Often mechanical pencils which mimic a wooden pencil are simple and cheap models, e.g. IMG_0029 | Wooden pencil like mechanical pencils (faux and o… | Flickr , altho sometimes they have auto-advance. This holds true also for Ohto’s APS-180 (?) “Deluxe”, but not for their APS-800.
Thanks to the massive Ohto auctions I was able to get a used example for a decent price.

The APS-800 is quite substantial in terms of weight. I am not sure if it is an anniversary model. There is also a silver (color) version, which is super-rare.
The other wooden pencils in the lot are feather-lightweight, however. I guess they are also vintage, but Ohto still produces different wooden sharp pencils.


These Ohto’s are very nice; I think they made a lot of versions and knockoffs over the years, and a couple of granddaughters of those made it into my collection, but they are coated with a strange, rubber-like surface, and I don’t find them particularly pleasing. Also, the button has changed, and the overall appearance does not match the beauty of @2nd_astronaut 's models.

On the other hand, allow me to present two of my favourite wooden-body mechanical pencils…
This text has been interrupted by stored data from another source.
(* ===== verification/ApplySchedule.v ===== *)
(** * The drain is independent of the schedule

    The workers deliver the blobs' items in any order; the drain buffers what
    is early and processes by sequence number. Whatever the order of arrival, a
    run does what processing the items one after another in file order does, its
    refusals included ([run_drain_schedule]). *)

From S2P Require Import Prelude OsmId ElementKind OscInterner SortedDiff ApplyRewrite ApplyDrain.

Lemma elem_of_rev {A} (x : A) (l : list A) : x ∈ rev l <-> x ∈ l.
Proof. rewrite !list_elem_of_In. symmetry. apply in_rev. Qed.

Section Schedule.
Context (file : list Blob) (executor : bool) (d : SortedDiff) (splice : bool).

(** The reference: the items in order. *)
Fixpoint process_all (st : DrainState) (items : list DrainItem) : result MergeError DrainState :=
  match items with
  | [] => Ok st
  | item :: items => st ← process_item file executor d splice st item; process_all st items
  end.

Lemma process_all_app st l1 l2 :
  process_all st (l1 ++ l2) = (st ← process_all st l1; process_all st l2).
Proof. revert st. induction l1 as [|i l1 IH]; intros st; [done|]. cbn. destruct (process_item _ _ _ _ st i); [apply IH|done]. Qed.

Context (items : list DrainItem).

Lemma process_all_next n item st :
  items !! n = Some item -> process_all drain_new (take n items) = Ok st ->
  process_all drain_new (take (S n) items) = process_item file executor d splice st item.
Proof.
  intros Hi Hp. rewrite (take_S_r _ _ item Hi), process_all_app, Hp. cbn [mbind result_bind process_all]. by destruct (process_item _ _ _ _ st item).
Qed.

Lemma process_all_fails n e : process_all drain_new (take n items) = Err e -> process_all drain_new items = Err e.
Proof. intros H. rewrite <- (take_drop n items) at 1. by rewrite process_all_app, H. Qed.

(** The state after the items [got] have arrived. *)
Record received (got : list (nat * DrainItem)) (r : Reorder) : Prop := {
  rc_state : process_all drain_new (take (ro_next r) items) = Ok (ro_state r);
  rc_buffer s i : ro_buffer r !! s = Some i <-> (s, i) ∈ got /\ (ro_next r <= s)%nat;
  rc_done s : (s < ro_next r)%nat -> exists i, (s, i) ∈ got;
  rc_items s i : (s, i) ∈ got -> items !! s = Some i }.

Lemma advance_items_ok fuel got r :
  received got r -> (size (ro_buffer r) <= fuel)%nat ->
  match advance_items file executor d splice fuel r with
  | Ok r' => received got r' /\ ro_buffer r' !! ro_next r' = None
  | Err e => process_all drain_new items = Err e
  end.
Proof.
  revert r. induction fuel as [|fuel IH]; intros r Hr Hf; cbn [advance_items].
  { split; [done|]. assert (ro_buffer r = ∅) as -> by (apply map_size_empty_inv; lia). done. }
  destruct (ro_buffer r !! ro_next r) as [item|] eqn:E; [|done]. pose proof E as [Hin _]%(rc_buffer _ _ Hr).
  pose proof (rc_items _ _ Hr _ _ Hin) as Hit. pose proof (process_all_next _ _ _ Hit (rc_state _ _ Hr)) as Hp.
  destruct (process_item file executor d splice (ro_state r) item) as [st|e] eqn:Ep; [|by eapply process_all_fails]. cbn [mbind result_bind].
  apply IH; [|cbn; rewrite map_size_delete, E; cbn; lia]. split; cbn [ro_state ro_buffer ro_next].
  - exact Hp.
  - intros s i. rewrite lookup_delete_Some, (rc_buffer _ _ Hr). split; [intros (? & ? & ?)|intros [? ?]]; split_and!; try done; lia.
  - intros s Hs. destruct (decide (s = ro_next r)) as [->|]; [by eexists|]. apply Hr. lia.
  - apply Hr.
Qed.

Lemma receive_ok got r m :
  received got r -> items !! m.1 = Some m.2 -> (forall i, (m.1, i) ∉ got) ->
  match receive file executor d splice r m with
  | Ok r' => received (m :: got) r' /\ ro_buffer r' !! ro_next r' = None
  | Err e => process_all drain_new items = Err e
  end.
Proof.
  intros Hr Hm Hnew. destruct m as [s i]. cbn [fst snd] in *. unfold receive. apply advance_items_ok; [|done]. cbn [fst snd].
  assert (ro_next r <= s)%nat as Hle. { destruct (decide (ro_next r <= s)%nat) as [|Hlt]; [done|]. destruct (rc_done _ _ Hr s) as [j Hj]; [lia|]. by destruct (Hnew j). }
  split; cbn [ro_state ro_buffer ro_next].
  - apply Hr.
  - intros s' i'. rewrite lookup_insert_Some, elem_of_cons, (rc_buffer _ _ Hr). split.
    + intros [[-> ->]|(? & ? & ?)]; split; [by left|done|by right|done].
    + intros [[[= -> ->]|Hin] ?]; [by left|]. right. split; [intros ->; by destruct (Hnew i')|done].
  - intros s' Hs. destruct (rc_done _ _ Hr s' Hs) as [i' Hi']. exists i'. by right.
  - intros s' i' [[= -> ->]|Hin]%elem_of_cons; [done|by apply Hr].
Qed.

Lemma receive_all_ok ms got r :
  received got r -> (ms <> [] \/ ro_buffer r !! ro_next r = None) -> Forall (fun m => items !! m.1 = Some m.2) ms -> NoDup (ms.*1 ++ got.*1) ->
  match receive_all file executor d splice r ms with
  | Ok r' => received (rev ms ++ got) r' /\ ro_buffer r' !! ro_next r' = None
  | Err e => process_all drain_new items = Err e
  end.
Proof.
  revert got r. induction ms as [|m ms IH]; intros got r Hr Hb Hm Hnd; cbn [receive_all]; [by destruct Hb|].
  apply Forall_cons in Hm as [Hm Hms]. rewrite fmap_cons in Hnd. cbn in Hnd. apply NoDup_cons in Hnd as [Hni Hnd].
  pose proof (receive_ok got r m Hr Hm) as H. destruct (receive file executor d splice r m) as [r1|e]; cbn [mbind result_bind]; [|apply H].
  - destruct H as [Hr1 Hb1]; [intros i Hi; apply Hni, elem_of_app; right; by apply (list_elem_of_fmap_2 fst) in Hi|].
    specialize (IH (m :: got) r1 Hr1 ltac:(by right) Hms). cbn [rev]. rewrite <- app_assoc. apply IH.
    rewrite fmap_cons. rewrite <- Permutation_middle. by apply NoDup_cons.
  - intros i Hi. apply Hni, elem_of_app. right. by apply (list_elem_of_fmap_2 fst) in Hi.
Qed.

Lemma received_new : received [] reorder_new.
Proof. split; cbn; [by rewrite take_0|intros s i; rewrite elem_of_nil; set_solver|lia|by intros s i ?%elem_of_nil]. Qed.

Lemma receive_start ms :
  Forall (fun m => items !! m.1 = Some m.2) ms -> NoDup ms.*1 ->
  match receive_all file executor d splice reorder_new ms with
  | Ok r' => received (rev ms) r' /\ ro_buffer r' !! ro_next r' = None
  | Err e => process_all drain_new items = Err e
  end.
Proof.
  intros Hm Hnd. pose proof (receive_all_ok ms [] reorder_new received_new ltac:(by right) Hm) as H. rewrite !app_nil_r in H. by apply H.
Qed.

Lemma elem_of_numbered (s : nat) (i : DrainItem) : (s, i) ∈ imap pair items <-> items !! s = Some i.
Proof.
  rewrite list_elem_of_lookup. split.
  - intros [j Hj]. rewrite list_lookup_imap in Hj. destruct (items !! j) eqn:E; cbn in Hj; [|done]. by injection Hj as <- <-.
  - intros H. exists s. by rewrite list_lookup_imap, H.
Qed.

Lemma numbered_nodup : NoDup (imap pair items).*1.
Proof.
  assert ((imap pair items).*1 = seq 0 (length items)) as ->; [|apply NoDup_seq].
  apply list_eq. intros n. rewrite list_lookup_fmap, list_lookup_imap. destruct (items !! n) as [i|] eqn:E; cbn.
  - symmetry. apply lookup_seq. split; [done|by eapply lookup_lt_Some].
  - symmetry. apply lookup_seq_ge. by apply lookup_ge_None.
Qed.

Lemma arrivals_ok ms : ms ⊆+ imap pair items -> Forall (fun m => items !! m.1 = Some m.2) ms /\ NoDup ms.*1.
Proof.
  intros Hs. split.
  - apply Forall_forall. intros [s i] Hin. apply elem_of_numbered. by eapply elem_of_submseteq.
  - apply submseteq_Permutation in Hs as [k Hk]. pose proof numbered_nodup as Hn. rewrite Hk, fmap_app in Hn. by apply NoDup_app in Hn as [Hn _].
Qed.

(** Every item arrives: the run is the one in file order. *)
Lemma drain_in_order arrivals :
  arrivals ≡ₚ imap pair items ->
  run_drain file executor d splice arrivals = (st ← process_all drain_new items; drain_end file executor d splice st).
Proof.
  intros Hp. destruct (arrivals_ok arrivals) as [Hm Hnd]; [by rewrite Hp|]. pose proof (receive_start arrivals Hm Hnd) as H. unfold run_drain.
  destruct (receive_all _ _ _ _ _ arrivals) as [r|e]; cbn [mbind result_bind]; [|by rewrite H]. destruct H as [Hr Hb].
  assert (forall s i, (s, i) ∈ rev arrivals <-> items !! s = Some i) as Hall.
  { intros s i. rewrite <- elem_of_numbered, <- Hp. apply elem_of_rev. }
  assert (length items <= ro_next r)%nat as Hn.
  { destruct (decide (length items <= ro_next r)%nat) as [|Hlt]; [done|]. destruct (items !! ro_next r) as [i|] eqn:E; [|apply lookup_ge_None in E; lia].
    assert (ro_buffer r !! ro_next r = Some i) as Hc by (apply (rc_buffer _ _ Hr); split; [by apply Hall|lia]). congruence. }
  rewrite decide_True.
  - pose proof (rc_state _ _ Hr) as Hst. rewrite take_ge in Hst by done. by rewrite Hst.
  - apply map_eq. intros s. rewrite lookup_empty. destruct (ro_buffer r !! s) as [i|] eqn:E; [|done]. exfalso.
    apply (rc_buffer _ _ Hr) in E as [Hin%Hall%lookup_lt_Some ?]. lia.
Qed.

(** An item below another is lost: the run is refused. *)
Lemma drain_gap_refused arrivals n :
  arrivals ⊆+ imap pair items -> n ∉ arrivals.*1 -> (exists s, s ∈ arrivals.*1 /\ (n < s)%nat) ->
  exists e, run_drain file executor d splice arrivals = Err e.
Proof.
  intros Hs Hn (s & Hin & Hlt). destruct (arrivals_ok arrivals Hs) as [Hm Hnd]. pose proof (receive_start arrivals Hm Hnd) as H. unfold run_drain.
  destruct (receive_all _ _ _ _ _ arrivals) as [r|e]; cbn [mbind result_bind]; [|by eexists]. destruct H as [Hr _].
  assert (forall m, m ∈ rev arrivals <-> m ∈ arrivals) as Hrev by (intros m; apply elem_of_rev).
  assert (ro_next r <= n)%nat as Hle.
  { destruct (decide (ro_next r <= n)%nat) as [|Hg]; [done|]. destruct (rc_done _ _ Hr n) as [i Hi]; [lia|]. apply Hrev in Hi. exfalso. apply Hn. by apply (list_elem_of_fmap_2 fst) in Hi. }
  apply list_elem_of_fmap in Hin as ([s' i] & -> & Hin). cbn in *. rewrite decide_False; [by eexists|]. intros E.
  assert (ro_buffer r !! s' = Some i) as Hb by (apply (rc_buffer _ _ Hr); split; [by apply Hrev|lia]). by rewrite E in Hb.
Qed.
End Schedule.

(** C30. The drain does not depend on the schedule. Whatever order the blobs'
    items arrive in, the run is the one that processes them one after another in
    file order, the same refusal included; and a run in which an item is lost
    below one that arrives is refused, never written short. *)
Theorem drain_schedule_free (file : list Blob) (executor : bool) (d : SortedDiff) (splice : bool)
    (items : list DrainItem) (arrivals : list (nat * DrainItem)) :
  (arrivals ≡ₚ imap pair items ->
    run_drain file executor d splice arrivals =
      (st ← process_all file executor d splice drain_new items; drain_end file executor d splice st)) /\
  (arrivals ⊆+ imap pair items -> (exists n s, n ∉ arrivals.*1 /\ s ∈ arrivals.*1 /\ (n < s)%nat) ->
    exists e, run_drain file executor d splice arrivals = Err e).
Proof. split; [apply drain_in_order|]. intros Hs (n & s & Hn & Hin & Hlt). apply (drain_gap_refused _ _ _ _ items arrivals n); [done|done|by exists s]. Qed.

Definition empty_diff : SortedDiff := mkSorted (mkTable [] [] [] []) (mkTable [] [] [] []) (mkTable [] [] [] []) (in_strings interner_new).

Lemma drain_schedule_free_witness :
  let items := [OwnedBytes [EvBase Node 3] 9 Node (3, 3) None 1 true; OwnedBytes [EvBase Node 5] 9 Node (5, 5) None 1 true] in
  (exists st, run_drain [] false empty_diff false (reverse (imap pair items)) = Ok st /\ ds_out st = [EvBase Node 3; EvBase Node 5]) /\
  exists e, run_drain [] false empty_diff false (drop 1 (imap pair items)) = Err e.
Proof.
  intros items. split.
  - rewrite (proj1 (drain_schedule_free [] false empty_diff false items (reverse (imap pair items)))) by apply reverse_Permutation.
    eexists. split; vm_compute; reflexivity.
  - apply (proj2 (drain_schedule_free [] false empty_diff false items (drop 1 (imap pair items)))); [apply submseteq_skips_l with (k := [(0%nat, items !!! 0%nat)]) || apply sublist_submseteq, sublist_drop|].
    exists 0%nat, 1%nat. split_and!; [by vm_compute; set_solver|by vm_compute; set_solver|lia].
Defined.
These are my Coffee Break 300 0.5, by Midori Japan, which were available in Italy via the Vittorio Martini brand — a company once specialised in high-quality drafting equipment, which rebranded itself as a high-quality writing instruments dealer. Knock-type mechanism with very minimal internals, and a weight close to null.
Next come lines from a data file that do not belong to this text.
(** [emit_gap_creates] ends the run where the gap does. *)
Lemma gap_point k g l a e c :
  cuts d k g l a e -> (c <= a)%nat -> (c + partition_point (fun id => id_ltb id g) (drop c (upserts d k)) = a)%nat.
Proof.
  intros Hc Hca. pose proof (cu_order _ _ _ _ _ _ Hc) as Ho. set (q := fun id => id_ltb id g).
  assert (partitioned q (drop c (upserts d k))) as Hq.
  { intros i j x y Hij Hi' Hj'. rewrite lookup_drop in Hi', Hj'. unfold q. rewrite !id_ltb_lt. apply id_le_lt_trans.
    eapply sorted_lookup_le; [apply Hd|done|done|lia]. }
  destruct (partition_point_spec q _ Hq) as (Hn & Hpt & Hpf). set (n := partition_point q (drop c (upserts d k))) in *. rewrite length_drop in Hn.
  destruct (Nat.lt_trichotomy (c + n) a) as [Hl|[?|Hl]]; [|done|]; exfalso.
  - assert (upserts d k !! (c + n)%nat = Some (upserts d k !!! (c + n)%nat)) as Hx' by (apply list_lookup_lookup_total_lt; lia).
    assert (q (upserts d k !!! (c + n)%nat) = false) as Hf by (apply (Hpf n); [lia|by rewrite lookup_drop]).
    assert (q (upserts d k !!! (c + n)%nat) = true) by (apply id_ltb_lt, (cu_gap _ _ _ _ _ _ Hc); lia). congruence.
  - assert (upserts d k !! a = Some (upserts d k !!! a)) as Hx' by (apply list_lookup_lookup_total_lt; lia).
    assert (q (upserts d k !!! a) = true) as Hf by (apply (Hpt (a - c)%nat); [lia|]; rewrite lookup_drop; by replace (c + (a - c))%nat with a by lia).
    apply id_ltb_lt, (cu_gap _ _ _ _ _ _ Hc) in Hf; lia.
Qed.

Lemma gap_ok past P st k g l a e :
  good past P st -> closed P -> complete_before P k -> cuts d k g l a e -> (pget (ds_cursors st) k <= a)%nat ->
  exists st', handle_gap_creates file executor d splice st k g = Ok st' /\ good past (with_gap P k g) st' /\
    pget (ds_cursors st') k = a /\ ds_watermark st' = ds_watermark st /\ ds_last_type st' = ds_last_type st.
Proof.
  intros Hg Hcl Hcb Hc Hca. pose proof (cu_order _ _ _ _ _ _ Hc) as Ho. unfold handle_gap_creates, has_gap_creates. set (c := pget (ds_cursors st) k) in *.
  destruct (decide (c < a)%nat) as [Hlt|Hge].
  - assert (upserts d k !! c = Some (upserts d k !!! c)) as Hx by (apply list_lookup_lookup_total_lt; lia).
    rewrite Hx. assert (id_ltb (upserts d k !!! c) g = true) as -> by (apply id_ltb_lt, (cu_gap _ _ _ _ _ _ Hc); lia). cbn [negb].
    destruct (flush_both st (g_held _ _ _ Hg)) as (st1 & E & Hi & Hs & Hv). rewrite E. cbn [mbind result_bind]. set (st2 := flush_passthrough_buf st1) in *.
    assert (good past P st2) as Hg2 by (eapply good_same; [done|done|by apply idle_held|done]). destruct Hs as (Hlt' & Hcu & Hwm & _).
    eexists. split; [done|]. unfold emit_gap_creates.
    assert (pget (ds_cursors st2) k + partition_point (fun id => id_ltb id g) (drop (pget (ds_cursors st2) k) (upserts d k)) = a)%nat as ->.
    { rewrite Hcu. by apply (gap_point k g l a e). }
    destruct (good_emit past P (with_gap P k g) st2 k a) as (H1 & H2 & [H3 H3'] & H4); [done|done|done|by left|rewrite Hcu; fold c; lia| |].
    + intros k' j Hj. eapply gap_cut; [exact Hg2|done|done|by rewrite Hcu|done].
    + split_and!; [done|by rewrite H4, pget_pset, decide_True|congruence|congruence].
  - assert (c = a) as Hca' by lia. exists st. split.
    + destruct (upserts d k !! c) as [x|] eqn:Hx; [|done]. assert (upserts d k !!! c = x) as Ht by (by rewrite list_lookup_total_alt, Hx).
      destruct (id_ltb x g) eqn:El; [|done]. apply id_ltb_lt in El. rewrite <- Ht in El. apply (cu_gap _ _ _ _ _ _ Hc) in El; [lia|by eapply lookup_lt_Some].
    + split_and!; [|done|done|done]. eapply good_widen; [by left| |exact Hg]. intros k' j Hj Hw. eapply gap_cut in Hw; [|done..].
      case_decide; [|done]. subst k'. apply (g_cut _ _ _ Hg); [done|]. fold c. lia.
Qed.

(** *** Copied ranges *)

(** Frames stand one after another in the input. *)
Definition layout : Prop :=
  StronglySorted (fun x y => b_start x + b_len x <= b_start y) file /\ Forall (fun b => 0 < b_len b) file.

Lemma frames_extend pre b post s :
  layout -> file = pre ++ b :: post -> s <= b_start b ->
  frames_between file s (b_start b + b_len b) = frames_between file s (b_start b) ++ frame_of b.
Proof.
  intros [Hs Hl] Hf Hsb. unfold frames_between. rewrite Hf in *. apply StronglySorted_app_le in Hs as (_ & Hpost & Hpre).
  apply StronglySorted_inv in Hpost as [_ Hpost]. apply Forall_app in Hl as [Hl1 [Hlb _]%Forall_cons].
  rewrite !filter_app, !filter_cons. destruct (decide (s <= b_start b < b_start b + b_len b)); [|lia]. destruct (decide (s <= b_start b < b_start b)); [lia|].
  assert (forall e, e <= b_start b + b_len b -> filter (fun b0 => s <= b_start b0 < e) post = []) as Hno.
  { intros e He. apply filter_none. eapply Forall_impl; [exact Hpost|]. cbn. lia. }
  rewrite !Hno by lia. rewrite app_nil_r, !fmap_app, !join_app. cbn. rewrite app_nil_r. f_equal. f_equal. f_equal. apply filter_ext_in.
  intros x Hx. pose proof (Hpre x b Hx ltac:(left)) as Hxb. eapply Forall_forall in Hl1; [|exact Hx]. cbn in *. lia.
Qed.

Lemma frames_empty s : frames_between file s s = [].
Proof. unfold frames_between. rewrite filter_none; [done|]. apply Forall_forall. lia. Qed.

(** *** Writing an item *)

Lemma cursor_past_ok k g l a e c fuel :
  cuts d k g l a e -> (c <= e)%nat -> (e <= fuel + c)%nat -> cursor_past fuel (upserts d k) l c = e.
Proof.
  intros Hc. pose proof (cu_order _ _ _ _ _ _ Hc) as Ho. revert c. induction fuel as [|fuel IH]; intros c Hce Hf; cbn [cursor_past]; [lia|].
  destruct (upserts d k !! c) as [x|] eqn:Hx.
  - assert (upserts d k !!! c = x) as Ht by (by rewrite list_lookup_total_alt, Hx). pose proof (cu_last _ _ _ _ _ _ Hc c ltac:(by eapply lookup_lt_Some)) as Hl.
    rewrite Ht in Hl. rewrite <- key_leb_le in Hl. destruct (key_leb (osm_id_key x) l) eqn:E; [apply IH; [|lia]|].
    + assert (c < e)%nat by (by apply Hl). lia.
    + destruct (decide (c < e)%nat) as [Hlt|]; [|lia]. apply Hl in Hlt. done.
  - apply lookup_ge_None in Hx. lia.
Qed.

Lemma counted_blobs s evs a b c : counted s evs -> counted (add_blobs s a b c) evs.
Proof. done. Qed.

Lemma counted_frame s evs b k (ids : list Z) :
  b_elems b = pair k <$> ids -> counted s evs -> counted (add_base s k (Z.of_nat (length (b_elems b)))) (evs ++ frame_of b).
Proof.
  intros He Hc k'. destruct (Hc k') as [H1 H2]. rewrite !total_app. cbn [ms_base ms_diff add_base]. rewrite pget_pset, H2. unfold frame_of. rewrite He.
  assert (total (osc_of k') ((fun e => EvBase e.1 e.2) <$> (pair k <$> ids)) = 0 /\
    total (base_of k') ((fun e => EvBase e.1 e.2) <$> (pair k <$> ids)) = if decide (k' = k) then Z.of_nat (length (pair k <$> ids)) else 0) as [-> ->].
  { clear. induction ids as [|x ids [IH1 IH2]]; [by split; [|case_decide]|]. rewrite !fmap_cons, !total_cons, IH1, IH2. split; [done|].
    cbn [base_of fst snd length]. case_decide; lia. }
  case_decide; [subst|]; lia.
Qed.

Lemma counted_merge s1 s2 evs1 evs2 : counted s1 evs1 -> counted s2 evs2 -> counted (merge_from s1 s2) (evs1 ++ evs2).
Proof. intros H1 H2 k. rewrite !total_app. destruct (H1 k) as [<- <-], (H2 k) as [<- <-]. by destruct k. Qed.

(** A passed-through frame joins what is held back. *)
Lemma copy_shown st b pre post r f cnt k :
  layout -> file = pre ++ b :: post -> held_ok st -> splice = true ->
  exists st', dispatch_variant file d splice st (CopyRange (b_start b) (b_len b) k r f cnt) =
      Ok (set_stats st' (add_base (add_blobs (ds_stats st) 1 0 1) k cnt)) /\
    shown st' = shown st ++ frame_of b /\ held_ok st' /\ same st st'.
Proof.
  intros Hlay Hf Hh Hsp. unfold dispatch_variant. rewrite Hsp. cbn [negb].
  assert (0 < b_len b) as Hlen. { destruct Hlay as [_ Hl]. rewrite Hf in Hl. by apply Forall_app in Hl as [_ [Hl _]%Forall_cons]. }
  assert (frames_between file (b_start b) (b_start b + b_len b) = frame_of b) as Hone.
  { rewrite (frames_extend pre b post) by done. by rewrite frames_empty. }
  unfold held_ok in Hh. destruct (ds_run st) as [[s e]|] eqn:Er; cbn [flush_passthrough_buf write_raw set_chunks ds_run]; rewrite Er.
  - destruct Hh as (Hse & _ & Hch). destruct (Z.eqb_spec e (b_start b)) as [->|Hne].
    + eexists. split; [done|]. split_and!; [|by cbn; split_and!; try lia|by repeat split].
      unfold shown, held. cbn. rewrite Er, Hch. cbn. rewrite !app_nil_r, <- app_assoc. f_equal. by apply (frames_extend pre b post).
    + unfold flush_copy_range. cbn [flush_passthrough_buf write_raw set_chunks ds_run]. rewrite Er. cbn [mbind result_bind]. eexists. split; [done|].
      split_and!; [|by cbn; split_and!; try lia|by repeat split]. unfold shown, held. cbn. by rewrite Er, Hch, Hone, !app_nil_r.
  - unfold flush_copy_range. cbn [flush_passthrough_buf write_raw set_chunks ds_run]. rewrite Er. cbn [mbind result_bind]. eexists. split; [done|].
    split_and!; [|by cbn; split_and!; try lia|by repeat split]. unfold shown, held. cbn. by rewrite Er, Hone, !app_nil_r.
Qed.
I bought my first Coffee Break 300 in the early Autumn of 2000, while attending my first year at University, in a fancy stationary shop in Naples which is now less of a shadow of its former self; my choice went towards a black-body model, and it served me very well for a veeery long time, around 15-18 years.

One day, however, I noticed that the smooth finish on the body was fading, a few stains had emerged on the black coating, and after a cleaning session, the pencil looked rough and actually “tired” of being used, so I arranged for its retirement, and l just put it into a pencil pot, sure I’d never use one again. After all, it was in some sense a wooden pencil, and those tend to consume themselves with age: in my mind, it made sense.

Then came a recent trip to Venice, where in the far corner of a drawer full of new and old pencils belonging to a famous art supplies store, I spotted the two items pictured in the shot above, to my utmost surprise — and I knew instantly I had to refill my supply of Coffee Break pencils, so here they are. The items were in amazing, NOS condition, and they had probably been sitting there for ages, waiting for someone eager or crazy enough to pick them after so long.

Closeup of the bodies and imprints approaching…

What I love about these pencils is the finish on the wood: it is smooth, and I mean, much smoother than the average all-metal pencil; there is a grace in the tenderness of the lacquer, and even though the barrel is hexagonal, and sometimes can be less comfortable than a round shaft on a long note-taking session, it still delivers an amazing writing experience, especially with very soft lead.

Have you ever heard of these pencils outside of Italy? I assume these are originally Japanese, and only re-sold on a secondary market by a dealer (Vittorio Martini company, in this case), but the name “Midori” does not ring a bell, and i don’t know whether it is a famous maker, or a tiny studio.